Every month I collect data that contains details of employees to be stored in our database. I need to find a solution to compare the data stored in the previous month to the data received and, for each row that any of the columns had a change, it would return into a new dataframe.
I would also need to know somehow which columns in each row of this new returned dataframe had a change when this comparison happened.
There are also some important details to mention:
- Each column can also contain blank values in any of the dataframes;
- The dataframes have the same column names but not necessarily the same data type;
- The dataframes do not have the same number of rows necessarily;
- If a row do not find its Index match, do not return to the new dataframe;
- The rows of the dataframes can be matched by a column named "Index"

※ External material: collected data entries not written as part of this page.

Lemma get_set {V : Type} (k k' : string) (v : V) (m : t V) :
  get k' (set k v m) = if String.eqb k' k then Some v else get k' m.
Proof.
  unfold get. induction m as [|[k0 v0] m IH]; simpl.
  - destruct (String.eqb k' k); reflexivity.
  - destruct (String.eqb_spec k k0) as [->|Hne]; simpl.
    + destruct (String.eqb k' k0); reflexivity.
    + rewrite IH. destruct (String.eqb_spec k' k0) as [->|Hne'].
      * destruct (String.eqb_spec k0 k); [congruence | reflexivity].
      * reflexivity.
Qed.

Lemma get_delete {V : Type} (k k' : string) (m : t V) :
  get k' (delete k m) = if String.eqb k' k then None else get k' m.
Proof.
  unfold get. induction m as [|[k0 v0] m IH]; simpl.
  - destruct (String.eqb k' k); reflexivity.
  - destruct (String.eqb_spec k k0) as [->|Hne]; simpl.
    + rewrite IH. destruct (String.eqb k' k0); reflexivity.
    + rewrite IH. destruct (String.eqb_spec k' k0) as [->|Hne'].
      * destruct (String.eqb_spec k0 k); [congruence | reflexivity].
      * reflexivity.
Qed.

Lemma has_set {V : Type} (k k' : string) (v : V) (m : t V) :
  has k' (set k v m) = String.eqb k' k || has k' m.
Proof.
  unfold has. rewrite get_set. destruct (String.eqb k' k); reflexivity.
Qed.

Lemma has_delete {V : Type} (k k' : string) (m : t V) :
  has k' (delete k m) = negb (String.eqb k' k) && has k' m.
Proof.
  unfold has. rewrite get_delete. destruct (String.eqb k' k); reflexivity.
Qed.

Lemma set_nonempty {V : Type} (k : string) (v : V) (m : t V) : set k v m <> [].
Proof.
  destruct m as [|[k0 v0] m]; simpl; [discriminate|].
  destruct (String.eqb k k0); discriminate.
Qed.

Lemma size_zero {V : Type} (m : t V) : Nat.eqb (size m) 0 = false -> m <> [].
Proof. intros H ->. discriminate. Qed.

Lemma first_key_present {V : Type} (m : t V) (k : string) (rest : list string) :
  keys m = k :: rest -> has k m = true.
Proof.
  destruct m as [|[k0 v0] m]; simpl; [discriminate|].
  intros [= -> _]. unfold has, get. simpl. rewrite String.eqb_refl. reflexivity.
Qed.




End OMapFacts.

(* ================================================================== *)
(** ** The registry keeps one default version per registered name *)
(* ================================================================== *)

Module RegistryDefaults.
Import AdapterRegistry.

Section WithAdapterState.
Context {St : Type}.

Lemma unique_default (defaults : OMap.t string) (vm : OMap.t (Adapter St))
    (name d : string) :
  OMap.get name defaults = Some d -> OMap.has d vm = true ->
  exists! d', OMap.get name defaults = Some d' /\ OMap.has d' vm = true.
Proof.
  intros Hd Hin. exists d. split; [tauto|].
  intros d' [Hd' _]. congruence.
Qed.

Lemma create_consistent : defaultsConsistent (@create St).
Proof. intros name. reflexivity. Qed.

Lemma register_consistent (r r' : Registry St) name adapter version setAsDefault :
  defaultsConsistent r ->
  registerAdapter r name adapter version setAsDefault = Normal r' ->
  defaultsConsistent r'.
Proof.
  intros Inv. unfold registerAdapter.
  destruct adapter as [a|]; [|discriminate].
  destruct (String.eqb name ""); [discriminate|].
  intros [= <-]. intros k. simpl.
  specialize (Inv k) as Hk. specialize (Inv name) as Hn.
  remember (orElse version (apiVersion a)) as av.
  rewrite OMapFacts.get_set.
  destruct (String.eqb_spec k name) as [->|Hne].
  - (* the name being registered *)
    split; [apply OMapFacts.set_nonempty|].
    clear Hk.
    destruct (OMap.get name (_adapters r)) as [vm|] eqn:Hvm.
    + assert (Hhas : OMap.has name (_adapters r) = true)
        by (unfold OMap.has; rewrite Hvm; reflexivity).
      rewrite Hhas. simpl. rewrite Hvm.
      destruct Hn as [_ [d [[Hd Hin] _]]].
      assert (Hhd : OMap.has name (_defaultVersions r) = true)
        by (unfold OMap.has; rewrite Hd; reflexivity).
      rewrite Hhd. simpl. rewrite orb_false_r.
      destruct setAsDefault.
      * apply (unique_default _ _ name av).
        -- rewrite OMapFacts.get_set, String.eqb_refl. reflexivity.
        -- rewrite OMapFacts.has_set, String.eqb_refl. reflexivity.
      * apply (unique_default _ _ name d); [exact Hd|].
        rewrite OMapFacts.has_set, Hin. apply orb_true_r.
    + assert (Hhas : OMap.has name (_adapters r) = false)
        by (unfold OMap.has; rewrite Hvm; reflexivity).
      rewrite Hhas. simpl. rewrite OMapFacts.get_set, String.eqb_refl.
      assert (Hhd : OMap.has name (_defaultVersions r) = false)
        by (unfold OMap.has; rewrite Hn; reflexivity).
      rewrite Hhd. simpl. rewrite orb_true_r.
      apply (unique_default _ _ name av).
      * rewrite OMapFacts.get_set, String.eqb_refl. reflexivity.
      * unfold OMap.has, OMap.get. simpl. rewrite String.eqb_refl. reflexivity.
  - (* any other name *)
    assert (Hsame : OMap.get k
              (if negb (OMap.has name (_adapters r))
               then OMap.set name OMap.empty (_adapters r) else _adapters r)
            = OMap.get k (_adapters r)).
    { destruct (negb (OMap.has name (_adapters r))); [|reflexivity].
      rewrite OMapFacts.get_set.
      destruct (String.eqb_spec k name); [congruence | reflexivity]. }
    rewrite Hsame.
    assert (Hdef : OMap.get k
              (if setAsDefault || negb (OMap.has name (_defaultVersions r))
               then OMap.set name av (_defaultVersions r) else _defaultVersions r)
            = OMap.get k (_defaultVersions r)).
    { destruct (setAsDefault || negb (OMap.has name (_defaultVersions r))); [|reflexivity].
      rewrite OMapFacts.get_set.
      destruct (String.eqb_spec k name); [congruence | reflexivity]. }
    rewrite Hdef. exact Hk.
Qed.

So, for example, we would have this dataframe (which is just a slice of the real one as it has 63 columns):
df1:
Index Department Salary Manager Email Start_Date
1 IT 6000.00 Jack [email protected] 01-01-2021
2 HR 7000 O'Donnel [email protected]
3 MKT $7600 Maria d 30-06-2021
4 I'T 8000 Peter [email protected] 14-07-2021
df2:
Index Department Salary Manager Email Start_Date
1 IT 6000.00 Jack [email protected] 01-01-2021
2 HR 7000 O'Donnel [email protected] 01-01-2021
3 MKT 7600 Maria [email protected] 30-06-2021
4 IT 8000 Peter [email protected] 14-07-2021
5 IT 9000 John NOT PROVIDED
6 IT 9900 John NOT PROVIDED
df3:
Index Department Salary Manager Email Start_Date
2 HR 7000 O'Donnel [email protected] 01-01-2021
3 MKT 7600 Maria [email protected] 30-06-2021
4 IT 8000 Peter [email protected] 14-07-2021
**The differences in this example are:
- Start date added in row of Index 2
- Salary format corrected and email corrected for row Index 3
- Department format corrected for row Index 4
What would be the best way to to this comparison? I am not sure if there is an easy solution to understand what changed in each field but returning the dataframe with rows that had at least 1 change would be helpful.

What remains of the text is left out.